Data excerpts
(** C24: The methods that the agent writes are read back: from a file of compiled methods whose
    texts need no escaping, whose ranges of lines are disjoint, and whose keys differ, the
    offline tools make a table in which every method is found by its id and its version, with
    its names, and with a line for exactly those addresses and bytecode indices for which
    the agent's range sets have one, namely that line. *)
Theorem methods_roundtrip {T : Type} `{RBTreeLaws T} (order : gmap str str -> list (str * str))
    (arrive : list PyObj -> list PyObj) (cs : list CompiledMethod) :
  (forall m, order m ≡ₚ map_to_list m) -> (forall l, arrive l ≡ₚ l) ->
  Forall (fun c => plain_method (cm_method c) /\ lines_ok (addr2line_rangeset c) /\ lines_ok (bci2line_rangeset (cm_method c))) cs ->
  NoDup (map (fun c => method_key (show_ptr (m_id (cm_method c))) (show_int (cm_version c))) cs) ->
  exists ms (d : gmap str (PyMethod T)),
    HomoXMLParser arrive (lit "method") (file_text order (map createXMLObj_compiled cs)) = Some (mkPy (lit "root") ∅ ms) /\
    load_method ms ∅ = Some d /\
    forall c, c ∈ cs -> exists p,
      manager_getMethod (show_ptr (m_id (cm_method c))) (show_int (cm_version c)) d = (Some p, d) /\
      pm_name p = lit (m_name (cm_method c)) /\ pm_file p = lit (m_src_file (cm_method c)) /\
      pm_class p = lit (m_class_name (cm_method c)) /\
      (forall a, py_addr2line (show_int a) p = Some (show_int <$> getData a (addr2line_rangeset c))) /\
      (forall i, py_bci2line (show_int i) p = Some (show_int <$> getData i (bci2line_rangeset (cm_method c)))).
Proof.
  intros Ho Ha Hcs Hnd. rewrite Forall_forall in Hcs.
  set (xs := map reading (map createXMLObj_compiled cs)).
  assert (Hin : forall x, x ∈ arrive xs <-> exists c, c ∈ cs /\ x = reading (createXMLObj_compiled c)).
  { intros x. rewrite Ha. subst xs. rewrite map_map, list_elem_of_fmap. naive_solver. }
  assert (Hread : forall c, c ∈ cs -> entry_read (T := T) (fun _ _ => True) (m_id (cm_method c)) (cm_version c) (reading (createXMLObj_compiled c))).
  { intros c Hc. destruct (Hcs c Hc) as (_ & HA & HB). destruct (load_one_compiled (T := T) c HA HB) as (p & E & Hp).
    by exists p, (cm_method c), (addr2line_rangeset c). }
  destruct (load_method_ok (T := T) (fun _ _ => True) (arrive xs) ∅) as (d & E & _ & Hall & Hfrom).
  { apply Forall_forall. intros x (c & Hc & ->)%Hin. eauto. }
  exists (arrive xs), d. split_and!; [apply HomoXMLParser_file; [done|done|]|done|].
  { apply Forall_map, Forall_forall. intros c Hc. by apply createXMLObj_compiled_ok, Hcs. }
  intros c Hc. destruct (Hall _ _ _ (proj2 (Hin _) (ex_intro _ c (conj Hc eq_refl))) (Hread c Hc)) as [p Hp].
  exists p. unfold manager_getMethod. rewrite Hp. split; [done|].
  apply Hfrom in Hp as [Hp|(x & (c' & Hc' & ->)%Hin & Ex & Ek)]; [by rewrite lookup_empty in Hp|].
  destruct (Hcs c' Hc') as (_ & HA & HB). destruct (load_one_compiled (T := T) c' HA HB) as (p' & Ep & Hi & Hv & Hrest).
  assert (p' = p) as -> by congruence. rewrite Hi, Hv in Ek.
  assert (c' = c) as ->; [|tauto].
  apply list_elem_of_lookup in Hc as [i Hci]. apply list_elem_of_lookup in Hc' as [j Hcj].
  assert (i = j) as ->; [|congruence]. eapply NoDup_lookup; [exact Hnd| |]; rewrite list_lookup_fmap; [by rewrite Hci|]. rewrite Hcj. cbn. by rewrite Ek.
Qed.

Module Demo.
(** Trees as lists without duplicate keys. *)
Definition better (f : Z -> Z -> bool) (a : Z * (Z * str)) (b : option (Z * (Z * str))) : option (Z * (Z * str)) :=
  match b with Some b => Some (if f a.1 b.1 then a else b) | None => Some a end.
#[export] Instance list_tree : RBTree (gmap Z (Z * str)) := {
  rb_empty := ∅;
  is_empty t := bool_decide (t = ∅);
  rb_insert k v t := <[k := v]> t;
  min_item t := foldr (better Z.leb) None (map_to_list t);
  max_item t := foldr (better Z.geb) None (map_to_list t);
  floor_item p t := foldr (better Z.geb) None (filter (fun e => e.1 <= p) (map_to_list t));
  ceiling_item p t := foldr (better Z.leb) None (filter (fun e => p <= e.1) (map_to_list t));
}.
(** The loop that closes the rows that have ended; the stack has its top first. *)
Fixpoint pop_ended (r : Trace) (my_stack : list nat) (ev : list track_event)
  : option (list nat * list track_event) :=
  match my_stack with
  | temp :: ((below :: _) as rest) =>
      t ← rows !! temp;
      if t_end t <? t_start r then
        name ← name_list !! below;
        pop_ended r rest (ev ++ [Close (t_end t); Open (t_end t) name (drop 1 (callpath r)) (metrics_dict t)])
      else Some (my_stack, ev)
  | _ => Some (my_stack, ev)
  end.

(** One turn of the loop over the rows. *)
Definition add_row (i : nat) (st : list nat * list track_event) : option (list nat * list track_event) :=
  let '(my_stack, ev) := st in
  r ← rows !! i; output_name ← name_list !! i;
  let slice := Open (t_start r) output_name (drop 1 (callpath r)) (metrics_dict r) in
  if (i =? 0)%nat then Some (i :: my_stack, ev ++ [slice]) else
  top ← head my_stack; t ← rows !! top;
  if t_start r <? t_end t then Some (i :: my_stack, ev ++ [Close (t_start r); slice]) else
  '(my_stack, ev) ← pop_ended r my_stack ev;
  top ← head my_stack; t ← rows !! top;
  if t_start r <? t_end t then Some (i :: my_stack, ev ++ [Close (t_start r); slice])
  else Some (i :: tail my_stack, ev ++ [Close (t_end t); slice]).

Fixpoint add_rows (ids : list nat) (st : list nat * list track_event) : option (list nat * list track_event) :=
  match ids with [] => Some st | i :: ids => st ← add_row i st; add_rows ids st end.

(** What is still open at the end; the pop of an empty list raises. *)
Fixpoint close_all (my_stack : list nat) (ev : list track_event) : option (list track_event) :=
  match my_stack with
  | [] => None
  | [last_] => t ← rows !! last_; Some (ev ++ [Close (t_end t)])
  | temp :: ((below :: _) as rest) =>
      t ← rows !! temp; name ← name_list !! below;
      close_all rest (ev ++ [Close (t_end t); Open (t_end t) name (callpath t) (metrics_dict t)])
  end.

Definition track_events : option (list track_event) :=
  '(my_stack, ev) ← add_rows (seq 0 (length rows)) ([], []);
  close_all my_stack ev.
End track.

(** ** The trace file (_tgen.py and _core.py)

    What a message holds that is put into the trace. *)
Inductive ann_value := NoValue | string_value (s : str) | bool_value (b : bool) | int_value (z : Z) | double_value (x : spec_float).
Inductive DebugAnnotation :=
  mkAnn (name : option str) (value : ann_value) (dict_entries array_values : list DebugAnnotation).

Inductive packet :=
  | PacketDefaults
  | PacketProcess (uuid pid : Z) (process_name track_name : str)
  | PacketTrack (uuid : Z) (name : str) (parent_uuid : option Z)
  | PacketBegin (uuid timestamp : Z) (name categories : str) (debug_annotations : list DebugAnnotation)
  | PacketEnd (uuid timestamp : Z).

(** The fields refuse what is out of their range. *)
Definition proto_uint64 (z : Z) : option Z := if (0 <=? z) && (z <? 2 ^ 64) then Some z else None.
Definition proto_int64 (z : Z) : option Z := if (- 2 ^ 63 <=? z) && (z <? 2 ^ 63) then Some z else None.

Definition list_max_size : nat := 64.
Definition more_items (n : nat) : str := lit "(" ++ show_int (Z.of_nat n) ++ lit " more items)".
Definition ann_string (name : option str) (s : str) : DebugAnnotation := mkAnn name (string_value s) [] [].

(** The loop of [_add_debug_annotation_new] over a dictionary of [n] entries, [cnt - 1] of which
    are done. *)
Fixpoint dict_loop (set_single : option str -> pyval -> option DebugAnnotation) (n cnt : nat) (l : list (str * pyval))
  : option (list DebugAnnotation) :=
  match l with
  | [] => Some []
  | (k, v) :: l =>
      if (cnt =? list_max_size)%nat then Some [ann_string (Some (lit "...")) (more_items (n - cnt))]
      else
        e ← set_single (Some k) v;
        es ← dict_loop set_single n (S cnt) l;
        Some (e :: es)
  end.
(** Its loop over a list, [i] of whose [n] elements are done. *)
Fixpoint list_loop (set_element : pyval -> option DebugAnnotation) (n i : nat) (l : list pyval) : option (list DebugAnnotation) :=
  match l with
  | [] => Some []
  | v :: l =>
      if (i =? list_max_size)%nat then Some [ann_string None (lit "... " ++ more_items (n - i))]
      else
        e ← set_element v;
        es ← list_loop set_element n (S i) l;
        Some (e :: es)
  end.
(* ===== verification/Watchpoint.v ===== *)
(** * Hardware watchpoints

    Models [src/thirdparty/watchpoint-lib]: the slots of a thread and the
    descriptors behind them ([src/watchpoint.c]), the records of a watchpoint's
    ring buffer ([src/watchpoint_mmap.c]) and the stack of replaced watchpoints
    ([src/watchpoint_stack.h]).

    The kernel is a table of breakpoint descriptors; which ones it accepts, whether
    the owner can be set and the ring mapped are parameters, by descriptor number.
    The library's client is a function on the whole state, so that it can subscribe
    while a trap is handled; the [SampleData] pointer it is given is the number of a
    slot, because the memory behind it is the slot's.

    [EXC] stands for a failed assertion, the [exit] of [CHECK], or an access
    through a null pointer or outside an array. *)
From stdpp Require Import base numbers list gmap.
From Stdlib Require Import ZArith Lia QArith.
From S2P Require Import Prelude RingBuffer PerfEvents Metrics.
Local Open Scope Z_scope.

(** ** Data ([watchpoint.h], [watchpoint_util.h]) *)
Inductive WP_Access_t := WP_READ | WP_WRITE | WP_RW | WP_EXEC | WP_INVALID.
Inductive WP_ReplacementPolicy_t :=
  | WP_REPLACEMENT_AUTO | WP_REPLACEMENT_EMPTY_SLOT | WP_REPLACEMENT_OLDEST | WP_REPLACEMENT_NEWEST.
Inductive WP_TriggerAction_t :=
  | WP_DISABLE | WP_ALREADY_DISABLED | WP_DISABLE_ALL | WP_RETAIN | WP_TRIGGERED.
Inductive WP_Victim_t := WP_VICTIM_EMPTY_SLOT | WP_VICTIM_NON_EMPTY_SLOT | WP_VICTIM_NONE_AVAILABLE.

Record SampleData_t := mkSD {
  va : Z;
  watchLen : Z;
  watchType : WP_Access_t;
  accessLen : Z;
  calleeCtxtFrame : Z;
}.

Record WP_RegisterInfo_t := mkWpi {
  sd : SampleData_t;
  wp_va : Z;
  startTime : Z;
  fileHandle : Z;
  isActive : bool;
  sampleValue : list byte;
  samplePostFull : Z;
  mmapBuffer : option perf_mmap_t;
}.

(** What the client is told of a trap; [t_slot] is the slot [sd] points into. *)
Record WP_TriggerInfo_t := mkTrig { t_slot : nat; t_va : Z; t_pc : Z; t_pcPrecise : Z }.

Record WP_Config_t (C : Type) := mkConfig {
  isLBREnabled : bool;
  isWPModifyEnabled : bool;
  pgsz : Z;
  replacementPolicy : WP_ReplacementPolicy_t;
  userPerfPause : option (C -> exc C);
  userPerfResume : option (C -> exc C);
}.
Arguments isLBREnabled {_}. Arguments isWPModifyEnabled {_}. Arguments pgsz {_}.
Arguments replacementPolicy {_}. Arguments userPerfPause {_}. Arguments userPerfResume {_}.
Arguments mkConfig {_}.

Definition MAX_WP_SLOTS : nat := 1.
Definition SAMPLES_POST_FULL_RESET_VAL : Z := 1.
(** [MAX_STACK] of [watchpoint_stack.h]. *)
Definition WP_MAX_STACK : nat := 128.

Definition ADDRESSES_OVERLAP (addr1 len1 addr2 len2 : Z) : bool :=
  (addr2 <? u64 (addr1 + len1)) && (addr1 <? u64 (addr2 + len2)).

(** Updates of a slot's fields. *)
Definition set_active (b : bool) (w : WP_RegisterInfo_t) : WP_RegisterInfo_t :=
  mkWpi (sd w) (wp_va w) (startTime w) (fileHandle w) b (sampleValue w) (samplePostFull w) (mmapBuffer w).
Definition set_post (n : Z) (w : WP_RegisterInfo_t) : WP_RegisterInfo_t :=
  mkWpi (sd w) (wp_va w) (startTime w) (fileHandle w) (isActive w) (sampleValue w) n (mmapBuffer w).
Definition set_buffer (m : option perf_mmap_t) (w : WP_RegisterInfo_t) : WP_RegisterInfo_t :=
  mkWpi (sd w) (wp_va w) (startTime w) (fileHandle w) (isActive w) (sampleValue w) (samplePostFull w) m.
Definition set_value (v : list byte) (w : WP_RegisterInfo_t) : WP_RegisterInfo_t :=
  mkWpi (sd w) (wp_va w) (startTime w) (fileHandle w) (isActive w) v (samplePostFull w) (mmapBuffer w).
Definition inc_post (w : WP_RegisterInfo_t) : WP_RegisterInfo_t := set_post (u64 (samplePostFull w + 1)) w.

(** ** The kernel's breakpoints *)
Inductive bp_type := HW_BREAKPOINT_R | HW_BREAKPOINT_W | HW_BREAKPOINT_RW | HW_BREAKPOINT_X.

(** The fields of [perf_event_attr] that differ between watchpoints. *)
Record bp_attr := mkBpAttr { bp_addr : Z; bp_len : Z; bp_kind : bp_type; bp_precise_ip : Z }.
Record bp := mkBp { bp_at : bp_attr; bp_on : bool }.

(** The open descriptors, the next one, and how often the clock was read. *)
Record kernel := mkKernel { k_bps : gmap Z bp; k_next : Z; k_time : nat }.

Definition with_bps (h : gmap Z bp) (k : kernel) : kernel := mkKernel h (k_next k) (k_time k).

(** [PERF_EVENT_IOC_ENABLE] and [PERF_EVENT_IOC_DISABLE]. *)
Definition ioctl_bp (fd : Z) (on : bool) (k : kernel) : Z * kernel :=
  match k_bps k !! fd with
  | Some b => (0, with_bps (<[fd := mkBp (bp_at b) on]> (k_bps k)) k)
  | None => (-1, k)
  end.

Definition close_bp (fd : Z) (k : kernel) : Z * kernel :=
  match k_bps k !! fd with
  | Some _ => (0, with_bps (delete fd (k_bps k)) k)
  | None => (-1, k)
  end.

Definition CHECK {A} (r : Z * A) : exc A := if r.1 =? 0 then RET r.2 else EXC.

(** ** The thread's data *)

(** The counters of [profiler.cpp] the trap handler keeps: the number of events,
    their descriptors, the counts and the last reading. *)
Record counters := mkCnt {
  curEventId : nat;
  eventRDCnt : list Z;
  eventTempCnt : Z;
}.
(** ** [Profiler::OnRetWatchPoint] *)

(** An imprecise address is moved back to the instruction before it; [None] when
    none is found near enough. *)
Definition fix_pc (fuel : nat) (method : CompiledMethod) (pcPrecise pc : Z) : TM (option Z) :=
  if negb (pcPrecise =? 0) then mret (Some pc)
  else
    prev ← gets prevIP;
    patchedIP ← GetPatchedIP fuel
      (if (mt_start method <? prev) && (prev <? pc) then prev else mt_start method) (mt_end method) pc;
    if negb (IsPCSane pc patchedIP) then mret None
    else _ ← modify (with_prevIP patchedIP); mret (Some patchedIP).

Definition safe_enter : TM bool :=
  b ← gets td_inside_agent; _ ← modify (with_inside true); mret (negb b).
Definition safe_exit : TM unit := modify (with_inside false).
Definition exit_with (a : WP_TriggerAction_t) : TM WP_TriggerAction_t := _ ← safe_exit; mret a.

(** After a call of code that is not compiled. *)
Definition runtime_return (fuel : nat) (wpt : WP_TriggerInfo_t) (uCtxt : ucontext) : TM WP_TriggerAction_t :=
  _ ← for_ids (fun i =>
        rd ← get_rdcnt i;
        times ← gets RuntimeCallTime; counts ← gets RuntimeCallCount;
        match times !! i, counts !! i with
        | Some t, Some n =>
            _ ← modify (with_runtime (<[i := u64 (t + (rd - n))]> times) counts);
            set_rdcnt i n
        | _, _ => fail
        end) watermark_ids;
  _ ← decoder fuel (t_va wpt) uCtxt;
  exit_with WP_TRIGGERED.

:: To do ::
Answer with one number only: how many lines of the entries above include the word "CHECK"?

:: Result ::
2